The ASCEU Senate was established two school years ago, and first became active last year, making this year the senate’s second year of duty. The ASCEU Senate is comprised of five student senators, the ASCEU Student Advocate, and is chaired by the ASCEU Senate Vice President. Each senator is selected with the approval of two faculty members within the division the senator represents, then is interviewed by the senate selection committee, comprised of the student body president, the senate vice president and the student advocate.
This year’s senate is comprised of arts and humanities senator Gary Bosshardt, business and computer science senator Robert Hamaker, sciences and mathematics senator Hobie Willis, social and behavioral sciences senator Ryan Leonard, trade and industry senator Michael Tryon, student advocate Dallas Nield and senate vice president Nick Deeter.

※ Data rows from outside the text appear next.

Lemma command_ids_plain (cmd : string) : cmd ∈ COMMAND_IDS -> plain cmd.
Proof.
  intros Hin. apply command_ids_split in Hin.
  assert (Hcases :
            (cmd = "BOTH_IN"%string \/ cmd = "BOTH_OUT"%string
             \/ cmd = "L_IN"%string \/ cmd = "L_OUT"%string
             \/ cmd = "R_IN"%string \/ cmd = "R_OUT"%string
             \/ cmd = "LEFTISH"%string \/ cmd = "RIGHTISH"%string)
            \/ (cmd = "CAR_CCW"%string \/ cmd = "CAR_CW"%string)
            \/ cmd = "G77"%string
            \/ (cmd = "P1_UP"%string \/ cmd = "P2_UP"%string
                \/ cmd = "P3_UP"%string \/ cmd = "P4_UP"%string
                \/ cmd = "P1_DOWN"%string \/ cmd = "P2_DOWN"%string
                \/ cmd = "P3_DOWN"%string \/ cmd = "P4_DOWN"%string)).
  { destruct Hin as [[Hm | [Hc | Hg]] | Hp].
    - left. apply motor_cmd_cases, Hm.
    - right. left. apply carousel_cmd_cases, Hc.
    - right. right. left. exact Hg.
    - right. right. right. apply pen_cmd_cases, Hp. }
  assert (Hplain : forall s : string,
             forallb (fun c => negb (Ascii.eqb c "/") && negb (Ascii.eqb c "."))
               (list_ascii_of_string s) = true -> plain s).
  { intros s Hs. unfold plain. apply Forall_forall. intros c Hc.
    apply list_elem_of_In in Hc.
    rewrite forallb_forall in Hs. specialize (Hs c Hc).
    apply andb_prop in Hs. destruct Hs as [H1 H2].
    split; intros ->; discriminate. }
  repeat (destruct Hcases as [Hcases | Hcases]);
    subst cmd; apply Hplain; reflexivity.
Qed.

Lemma no_slash (s : string) :
  plain s -> existsb (Ascii.eqb "/"%char) (list_ascii_of_string s) = false.
Proof.
  induction s as [| c s IH]; [reflexivity |].
  rewrite plain_cons. intros [[Hc _] Hs].
  cbn [String.append list_ascii_of_string existsb].
  rewrite IH by exact Hs.
  destruct (Ascii.eqb_spec "/"%char c) as [<- | _]; [contradiction | reflexivity].
Qed.

Lemma plain_append_gcode (s : string) : plain s ->
  existsb (Ascii.eqb "/"%char) (list_ascii_of_string (s +:+ ".gcode")) = false.
Proof.
  induction s as [| c s IH]; [reflexivity |].
  rewrite plain_cons. intros [[Hc _] Hs].
  change (String c s +:+ ".gcode")%string with (String c (s +:+ ".gcode")).
  cbn [list_ascii_of_string existsb].
  rewrite IH by exact Hs.
  destruct (Ascii.eqb_spec "/"%char c) as [<- | _]; [contradiction | reflexivity].
Qed.

Lemma last_segment_url_path (cmd : string) :
  plain cmd -> last_segment (JogCli.url_path cmd) = (cmd +:+ ".gcode")%string.
Proof.
  intros Hp. unfold JogCli.url_path.
  change ("/g/" +:+ cmd +:+ ".gcode")%string
    with (String "/" (String "g" (String "/" (cmd +:+ ".gcode")))).
  cbn [last_segment list_ascii_of_string existsb].
  rewrite (plain_append_gcode cmd Hp). reflexivity.
Qed.

Lemma str_remove_gcode (cmd : string) :
  plain cmd -> str_remove ".gcode" 0 (cmd +:+ ".gcode") = cmd.
Proof.
  induction cmd as [| c cmd IH]; [reflexivity |].
  rewrite plain_cons. intros [[_ Hc] Hs].
  change (String c cmd +:+ ".gcode")%string
    with (String c (cmd +:+ ".gcode")).
  cbn [str_remove String.prefix].
  destruct (ascii_dec "." c) as [<- | _]; [contradiction |].
  rewrite IH by exact Hs. reflexivity.
Qed.

Lemma length_append_gcode (s : string) :
  String.length (s +:+ ".gcode") = (String.length s + 6)%nat.
Proof.
  induction s as [| c s IH]; [reflexivity |].
  change (String c s +:+ ".gcode")%string with (String c (s +:+ ".gcode")).
  cbn [String.length]. rewrite IH. reflexivity.
Qed.

Lemma substring_append_gcode (s : string) :
  String.substring (String.length s) 6 (s +:+ ".gcode") = ".gcode"%string.
Proof. induction s as [| c s IH]; [reflexivity | exact IH]. Qed.

Lemma endswith_url_path (cmd : string) :
  endswith (JogCli.url_path cmd) ".gcode" = true.
Proof.
  unfold endswith, JogCli.url_path.
  change ("/g/" +:+ cmd +:+ ".gcode")%string
    with (String "/" (String "g" (String "/" (cmd +:+ ".gcode")))).
  cbn [String.length]. rewrite length_append_gcode.
  replace (S (S (S (String.length cmd + 6))) - 6)%nat
    with (S (S (S (String.length cmd)))) by lia.
  cbn [String.substring]. rewrite substring_append_gcode.
  apply andb_true_intro. split; [reflexivity |].
  apply Nat.leb_le. lia.
Qed.

Lemma startswith_url_path (cmd : string) :
  startswith (JogCli.url_path cmd) "/g/" = true.
Proof.
  unfold startswith, JogCli.url_path.
  change ("/g/" +:+ cmd +:+ ".gcode")%string
    with (String "/" (String "g" (String "/" (cmd +:+ ".gcode")))).
  cbn [String.prefix].
  repeat (destruct (ascii_dec _ _); [| congruence]).
  destruct cmd; reflexivity.
Qed.

(** The request for the URL of a command reaches that command. *)
Lemma do_GET_url_path (cmd : string) (w : JogCli.World) :
  plain cmd -> JogCli.do_GET (JogCli.url_path cmd) w = JogCli.serve_gcode cmd w.
Proof.
  intros Hp. unfold JogCli.do_GET.
  destruct (decide (JogCli.url_path cmd = "/health"%string)) as [E | _];
    [discriminate E |].
  rewrite endswith_url_path, startswith_url_path.
  cbn [andb]. rewrite last_segment_url_path, str_remove_gcode by exact Hp.
  reflexivity.
Qed.

Lemma get_gcode_buildable (c : JogCli.Cache) (key : JogCli.Key)
    (cmd : string) :
  buildable cmd -> exists g, fst (JogCli.get_gcode c key cmd) = Ok g.
Proof.
  intros Hb. unfold JogCli.get_gcode.
  destruct (JogCli._cache c !! (key, cmd)); [eauto |].
  destruct (build_gcode_buildable key cmd) as [Hok _].
  destruct (Hok Hb) as [g ->]. eauto.
Qed.

(** Publishing a command of the closed set succeeds and leaves the
    settings alone. *)
Lemma publish_cmd_ok (cmd : string) (w : JogCli.World) :
  cmd ∈ COMMAND_IDS ->
  fst (JogCli.publish_cmd cmd w) = Ok tt
  /\ JogCli.CURRENT (snd (JogCli.publish_cmd cmd w)) = JogCli.CURRENT w.
Proof.
  intros Hin. apply command_ids_split in Hin.
  destruct (decide (cmd ∈ JogCli.PEN_CMDS)) as [Hpen | Hpen].
  - destruct (publish_pen cmd w Hpen) as (pen & b & d & g & _ & _ & ->).
    split; reflexivity.
  - destruct Hin as [Hb | Hp]; [| contradiction].
    unfold JogCli.publish_cmd.
    destruct (decide (cmd ∈ JogCli.PEN_CMDS)); [contradiction |].
    destruct (decide (cmd = "G77"%string)); [split; reflexivity |].
    destruct (get_gcode_buildable (JogCli.CACHE w)
                {| JogCli.step := JogCli.step (JogCli.CURRENT w);
                   JogCli.feed := JogCli.feed (JogCli.CURRENT w) |} cmd Hb)
      as [g Hg].
    destruct (JogCli.get_gcode _ _ _) as [r c]. simpl in Hg. subst r.
    destruct (decide (cmd ∈ JogCli.CAROUSEL_CMDS)); simpl;
      [destruct (JogCli._z w) |]; split; reflexivity.
Qed.

(** Publishing anything else fails in the builder of the cache, before
    any state but the build log is touched. *)
Lemma publish_cmd_unknown (cmd : string) (w : JogCli.World) :
  cache_inv (JogCli.CACHE w) ->
  cmd ∉ COMMAND_IDS ->
  let w' := snd (JogCli.publish_cmd cmd w) in
  fst (JogCli.publish_cmd cmd w) = Raise (ValueError ("unknown cmd " +:+ cmd))
  /\ JogCli._z w' = JogCli._z w
  /\ JogCli.CURRENT w' = JogCli.CURRENT w
  /\ JogCli._dyn_gcode w' = JogCli._dyn_gcode w
  /\ JogCli._cache (JogCli.CACHE w') = JogCli._cache (JogCli.CACHE w).
Proof.
  intros Hinv Hout.
  assert (Hnb : ~ buildable cmd)
    by (intros Hb; apply Hout, command_ids_split; left; exact Hb).
  assert (Hnp : cmd ∉ JogCli.PEN_CMDS)
    by (intros Hp; apply Hout, command_ids_split; right; exact Hp).
  assert (Hng : cmd <> "G77"%string)
    by (intros Hg; apply Hnb; right; right; exact Hg).
  unfold JogCli.publish_cmd.
  destruct (decide (cmd ∈ JogCli.PEN_CMDS)); [contradiction |].
  destruct (decide (cmd = "G77"%string)); [contradiction |].
  unfold JogCli.get_gcode.
  destruct (JogCli._cache (JogCli.CACHE w) !! _) as [g |] eqn:Hc.
  - destruct (Hinv (current_key w, cmd)) as [Hok _].
    exfalso. apply Hnb.
    exact (build_gcode_ok_buildable _ _ _ (Hok g Hc)).
  - destruct (build_gcode_buildable
                {| JogCli.step := JogCli.step (JogCli.CURRENT w);
                   JogCli.feed := JogCli.feed (JogCli.CURRENT w) |} cmd)
      as [_ Hraise].
    rewrite (Hraise Hnb). repeat split; reflexivity.
Qed.

(** X1: in every state the process can reach, publishing a command
    succeeds if and only if the command is in the closed set (motor jogs,
    carousel jogs, pen commands, home); publishing any other command
    raises [ValueError("unknown cmd ...")] and leaves the carousel angle,
    the settings, the dynamic table and the cache entries as they were. *)
Theorem publish_cmd_succeeds_iff_recognized :
  forall (evs : list JogCli.Event) (cmd : string),
    let w := JogCli.run JogCli.initial_world evs in
    let w' := snd (JogCli.publish_cmd cmd w) in
    (cmd ∈ COMMAND_IDS <-> fst (JogCli.publish_cmd cmd w) = Ok tt)
    /\ (cmd ∉ COMMAND_IDS ->
        fst (JogCli.publish_cmd cmd w)
        = Raise (ValueError ("unknown cmd " +:+ cmd))
        /\ JogCli._z w' = JogCli._z w
        /\ JogCli.CURRENT w' = JogCli.CURRENT w
        /\ JogCli._dyn_gcode w' = JogCli._dyn_gcode w
        /\ JogCli._cache (JogCli.CACHE w') = JogCli._cache (JogCli.CACHE w)).
Proof.
  intros evs cmd w w'.
  destruct (reachable_inv evs) as [Hcache _]. fold w in Hcache.
  split.
  - split.
    + intros Hin. apply publish_cmd_ok, Hin.
    + intros Hok. destruct (decide (cmd ∈ COMMAND_IDS)) as [Hin | Hout];
        [exact Hin |].
      destruct (publish_cmd_unknown cmd w Hcache Hout) as [Hr _].
      rewrite Hr in Hok. discriminate.
  - intros Hout. exact (publish_cmd_unknown cmd w Hcache Hout).
Qed.

(** After a key press for [SPIN], which no key has, nothing has moved. *)
Lemma publish_cmd_succeeds_iff_recognized_witness :
  fst (JogCli.publish_cmd "SPIN" JogCli.initial_world)
  = Raise (ValueError "unknown cmd SPIN")
  /\ fst (JogCli.publish_cmd "P2_DOWN" JogCli.initial_world) = Ok tt.
Proof.
  destruct (publish_cmd_succeeds_iff_recognized [] "SPIN"%string)
    as [_ Hout].
  destruct (publish_cmd_succeeds_iff_recognized [] "P2_DOWN"%string)
    as [[Hin _] _].
  split.
  - destruct Hout as [H _]; [| exact H].
    apply (bool_decide_eq_false_1 ("SPIN"%string ∈ COMMAND_IDS)).
    vm_compute. reflexivity.
  - apply Hin, command_ids_split. right. apply pen_cmd_in.
    do 5 right. left. reflexivity.
Defined.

Each senator represents the following academic areas: arts and humanities senator: art, dance, English, ESOL, languages, music, and theatre; business and computer sciences senator: accounting, business, communication and computer sciences; sciences and mathematics senator: anthropology/museum studies, biology, chemistry, engineering, geology, math, physics and wilderness studies; social and behavioral sciences senator: criminal justice, education and family life, child care resource and referral, history, political science, psychology, sociology, philosophy; trades and industry senator: automotive technology, building construction, cosmetology, diesel technology/hydraulics, electronics, heavy equipment/trucking, nursing and welding.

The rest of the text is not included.